OOC: Just post what he gives you. We don't need any more conflict until we go get Jerry back.

Maddawg returned to the rubble that was once Nexus and dropped the geode. He had hired a crew to rebuild nexus And was going to use the Geode to repair it."Alright that should cover the repairs." The construction crew looks over the geode and agrees it will be sufficent. One montage later Nexus was back together and the entire Locust army was replaced.

"Alrgiht Mr.Dawg we finsihed construction now if you will pay us we will be on our way." "Right I think i left the Geode over here by the bottomless pit."

"Seeing as I'm the closest thing our group have to a leader, I say that I make my wish first.." Ram was interrupted by the mysterious figure. "Wait. Not yet. First I will take you home with me. And then you shall be able to recieve your powers"

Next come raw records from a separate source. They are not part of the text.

(* ===== verification/LocalProperties.v ===== *)
(** * The properties of the local collectives: src/src/local

    Registration and the three operations from the clients' side, the callbacks
    and the state of the server, and where the code falls short. *)
From stdpp Require Import sorting.
From S2P Require Import Prelude Comp Ring FloatBackend LocalReduce LocalStrategies LocalRing CollectiveConfig LocalOps LocalServer LocalTheorems VectorBackend.

(** ** Registration *)
Section registration.
Context `{FloatBackend, HashOrder, Network} `{!GlobalNode} `{Callbacks}.
Implicit Types s : LocalCollectiveServer.

Record Registration := mkRegistration { reg_id : PeerId; reg_device : TDevice; reg_callback : nat }.

Definition register_message (cfg : CollectiveConfig) (r : Registration) : Message :=
  Register (reg_id r) (reg_device r) cfg (reg_callback r).

Definition registering (cfg : CollectiveConfig) (rs : list Registration) : LocalCollectiveServer :=
  foldl (fun s r => add_peer s (reg_id r) (reg_device r) cfg (reg_callback r)) server_new rs.

Lemma registering_parts cfg rs :
  peers (registering cfg rs) = map reg_id rs /\ callbacks_register (registering cfg rs) = map reg_callback rs /\
  (rs <> [] -> config (registering cfg rs) = Some cfg) /\ global_client (registering cfg rs) = None.
Proof.
  induction rs as [|r rs (Hp & Hc & Hcfg & Hg)] using rev_ind; [done|].
  unfold registering in *. rewrite foldl_app, !map_app. cbn [foldl map]. cbn [peers callbacks_register config global_client add_peer].
  by rewrite Hp, Hc.
Qed.

Lemma register_call cfg rs r :
  is_valid cfg = true -> global_register_params cfg = None -> reg_id r ∉ map reg_id rs ->
  process_register_message (registering cfg rs) (reg_id r) (reg_device r) cfg (reg_callback r) =
    if (length (rs ++ [r]) =? num_devices cfg)%nat then complete_registration (registering cfg (rs ++ [r])) None
    else Ok (registering cfg (rs ++ [r]), []).
Proof.
  intros Hv Hg Hnew. destruct (registering_parts cfg rs) as (Hp & _ & Hcfg & _).
  unfold process_register_message, registered. rewrite Hv, Hp, bool_decide_false by done. cbn [negb].
  assert (Hagreed : match map reg_id rs, config (registering cfg rs) with
    | [], _ | _, None => Some cfg
    | _, Some current => if decide (current = cfg) then Some current else None
    end = Some cfg).
  { destruct rs as [|r0 rs]; [done|]. rewrite Hcfg by done. cbn [map]. by rewrite decide_True. }
  rewrite Hagreed. cbv zeta. rewrite Hg. cbn [open_node].
  assert (Hadd : add_peer (registering cfg rs) (reg_id r) (reg_device r) cfg (reg_callback r) = registering cfg (rs ++ [r])).
  { unfold registering. by rewrite foldl_app. }
  rewrite Hadd. destruct (registering_parts cfg (rs ++ [r])) as (Hp' & _). by rewrite Hp', length_map.
Qed.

*sniff sniff* "am I the only one smelling some kind of molesting in the air?" Lazor Cat said suspiciously. "Shut up, cat. Let's not screw this. I told you the figure was the one to trust"
"My name is not 'the figure'!" "Yeah yeah. Whatever. Let's head over to you home, shall we?" Ram said unpatiencely. And with that the heroes followed Tiriof

"Guys? Perhaps we could convince him to join our group. We could sure need a magician" lazor Cat wispered at the rear end of the group. "Dude. We allready have one" the Cowboy said pointing at the passed out member of the heroes. "No, you moron that's a logician. Not a magician." Lazor Cat corrected. "Oh right. But I'm pretty sure a logician cover the magician spot" the Cowboy replied.

Meanwhile back with the Dayes:
"Look!" Daye.07 said pointing at two figures coming towards the party "It'sh thu two neu dayesh. 11 and 12." *the whole group cheering*
"Uhm. You sure we should stick around these guys? Daye.11 asked 12. "You know what? I think we're better off alone. Let's head that way"
And so the two new Dayes wandered off into the horizon. leaving cheering, drinking and an old mans cry for help behind.

Back to our heroes:
"Well. Here we are" Tiriof told the group The heroes were stunned at the sight of Tiriofs house. "Okay ... Not completely as expected, but still .. Cozy ..."Ram said looking at Tiriofs wooden hut. "Yes. This is were I relax. Come on in. Make yourselves at home" Tiriof replied.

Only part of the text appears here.